传染性胃肠炎病毒（TGEV）是导致仔猪高死亡率的重要病原体，其感染可引发严重的线粒体功能障碍。线粒体通透性转换孔（mPTP）的异常开放是线粒体损伤的关键事件，但TGEV如何调控这一过程尚不明确。此前研究发现，环状RNA circBIRC6-2编码的BIRC6-236aa蛋白可通过结合VDAC1抑制mPTP开放，但circBIRC6-2在TGEV感染中的下调机制及其下游调控网络仍是未解之谜。

西北农林科技大学的研究团队在《Veterinary Microbiology》发表的研究中，首次阐明了TGEV膜蛋白（TGEV-M）通过干扰hnRNPA1核转位抑制circBIRC6-2生物合成，并发现BIRC6-236aa的磷酸化修饰及其对ATP5D的调控是决定mPTP开放状态的核心机制。研究采用定量蛋白质组学、磷酸化抗体检测、免疫共沉淀（Co-IP）和RNA结合蛋白分析等技术，结合IPEC-J2细胞模型和TGEV感染实验，系统解析了病毒-宿主互作网络。

主要技术方法
通过质粒转染过表达TGEV各结构蛋白筛选circBIRC6-2调控因子；利用免疫荧光和核质分离实验验证hnRNPA1亚细胞定位；采用LC-MS/MS鉴定BIRC6-236aa过表达后的差异蛋白（DEPs）；使用钙黄绿素释放法和JC-1染色检测mPTP开放状态；通过点突变和体外磷酸化实验确认GSK-3β对BIRC6-236aa Ser180的修饰作用。

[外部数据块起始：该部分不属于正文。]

(** ** The files, after writing *)

Lemma write_secrets_spec umask path secrets h h' :
  write_secrets umask path secrets h = Ok h' ->
  dirs h' = dirs h /\
  exists text, sh_source text = Some secrets /\
    files h' = <[path := {| content := text; mode := MODE_FILE |}]> (files h).
Proof.
  unfold write_secrets. pose proof (serialize_ok secrets) as Hs.
  destruct (serializeSecretsEnvFile secrets) as [text|]; cbn [rbind]; [|done]. intros [= <-].
  split; [done|]. exists text. split; [done|]. cbn. by rewrite alter_insert, decide_True.
Qed.

Lemma write_apps_spec umask dir per : forall h h',
  write_apps umask dir per h = (h', Ok tt) ->
  NoDup per.*1 -> (forall a b, a ∈ per.*1 -> b ∈ per.*1 -> app_file dir a = app_file dir b -> a = b) ->
  dirs h' = dirs h /\
  (forall path, (forall a, a ∈ per.*1 -> path <> app_file dir a) -> files h' !! path = files h !! path) /\
  (forall app secrets, JsMap.get app per = Some secrets ->
     exists text, sh_source text = Some secrets /\
       files h' !! app_file dir app = Some {| content := text; mode := MODE_FILE |}).
Proof.
  induction per as [|[a secrets] per IH]; intros h h' Hw Hnd Hinj; cbn [write_apps] in Hw.
  { injection Hw as <-. split_and!; done. }
  destruct (write_secrets umask (app_file dir a) secrets h) as [h1|] eqn:E1; [|done].
  apply write_secrets_spec in E1 as (Hd1 & text & Ht & Hf1). cbn in Hnd. apply NoDup_cons in Hnd as [Ha Hnd].
  destruct (IH h1 h' Hw Hnd) as (Hd & Hframe & Happs).
  { intros; apply Hinj; try done; by apply list_elem_of_further. }
  split_and!; [by rewrite Hd| |].
  - intros path Hp. rewrite Hframe, Hf1, lookup_insert_ne; [done| |].
    + apply not_eq_sym, Hp, list_elem_of_here.
    + intros b Hb. by apply Hp, list_elem_of_further.
  - intros app sec. rewrite get_cons. case_decide as Hap; [|apply Happs]. subst app. intros [= <-].
    exists text. split; [done|]. rewrite Hframe, Hf1, lookup_insert, decide_True; [done|done|].
    intros b Hb Heq. apply Ha. rewrite (Hinj a b); [done| | |done].
    + apply list_elem_of_here.
    + by apply list_elem_of_further.
Qed.

Lemma app_file_good a : Str.any (Ascii.eqb slash) a = false -> good ("secrets." +:+ a +:+ ".env").
Proof. intros H. split_and!; try done. by rewrite !StrFacts.any_app, H. Qed.

Lemma app_file_inj segs a b :
  Forall good segs -> Str.any (Ascii.eqb slash) a = false -> Str.any (Ascii.eqb slash) b = false ->
  app_file (abs_path segs) a = app_file (abs_path segs) b -> a = b.
Proof.
  intros Hs Ha Hb. unfold app_file. rewrite !join_abs_path by auto using app_file_good.
  intros E%abs_path_inj; [|by apply Forall_app_2; auto using app_file_good..].
  apply app_inj_tail in E as [_ E]. apply app_inj_r_str in E.
  apply (f_equal (Str.take (String.length a))) in E as E'. rewrite StrFacts.take_app in E'.
  apply (f_equal String.length) in E. rewrite !length_app_str in E.
  replace (String.length a) with (String.length b) in E' by lia. by rewrite StrFacts.take_app in E'.
Qed.

(** ** Properties *)

(** An environment is split exactly: a variable goes to the secret half,
    with its value, when some app declares its name or the name looks like a
    credential, and to the plain half, which Docker records for good, exactly
    otherwise. *)
Theorem partitionSecretEnv_spec e declaredNames n :
  wf_env e ->
  let p := partitionSecretEnv e declaredNames in
  let is_secret := bool_decide (n ∈ declaredNames) || isSecretEnvName n in
  JsMap.get n (secret p) = (if is_secret then JsMap.get n e else None) /\
  JsMap.get n (plain p) = (if is_secret then None else JsMap.get n e).
Proof.
  cbv zeta. intros Hwf. unfold partitionSecretEnv.
  destruct (partition_fold (JsSet.of_list declaredNames) e {| plain := []; secret := [] |} n Hwf) as [-> ->].
  rewrite (bool_decide_ext (n ∈ JsSet.of_list declaredNames) (n ∈ declaredNames)) by apply JsSet.elem_of_of_list.
  cbn. by rewrite !over_none.
Qed.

TGEV-M促进mPTP开放抑制circBIRC6-2
研究发现TGEV-M能与hnRNPA1直接结合，阻碍其进入细胞核，从而抑制hnRNPA1介导的circBIRC6-2环化。在机制上，hnRNPA1通常结合birc6
pre-mRNA侧翼内含子促进环化，而TGEV-M的干扰导致circBIRC6-2表达量下降60%（P
<0.01），进而减少其编码的BIRC6-236aa蛋白。

BIRC6-236aa的磷酸化修饰与功能
GSK-3β可磷酸化BIRC6-236aa的Ser180位点，磷酸化形式（p-BIRC6-236aa）对mPTP的抑制作用比未磷酸化蛋白增强35%。质谱分析发现271个DEPs，其中线粒体F₁
复合体δ亚基ATP5D（ATP5F1D）在BIRC6-236aa过表达时显著下调。进一步实验证实ATP5D是mPTP开放的正调控因子，TGEV感染可使其表达上调2.1倍。

讨论与意义
该研究首次揭示病毒蛋白通过劫持RNA结合蛋白hnRNPA1破坏宿主circRNA代谢的新策略，并阐明BIRC6-236aa-ATP5D轴在调控线粒体稳态中的核心作用。磷酸化修饰增强了BIRC6-236aa的抑孔功能，为开发靶向mPTP的抗病毒药物提供了新思路。研究还提示ATP5D可能作为FoF₁
-ATP synthase复合体的关键组分参与mPTP结构重塑，这为理解线粒体膜通道的分子基础提供了实验依据。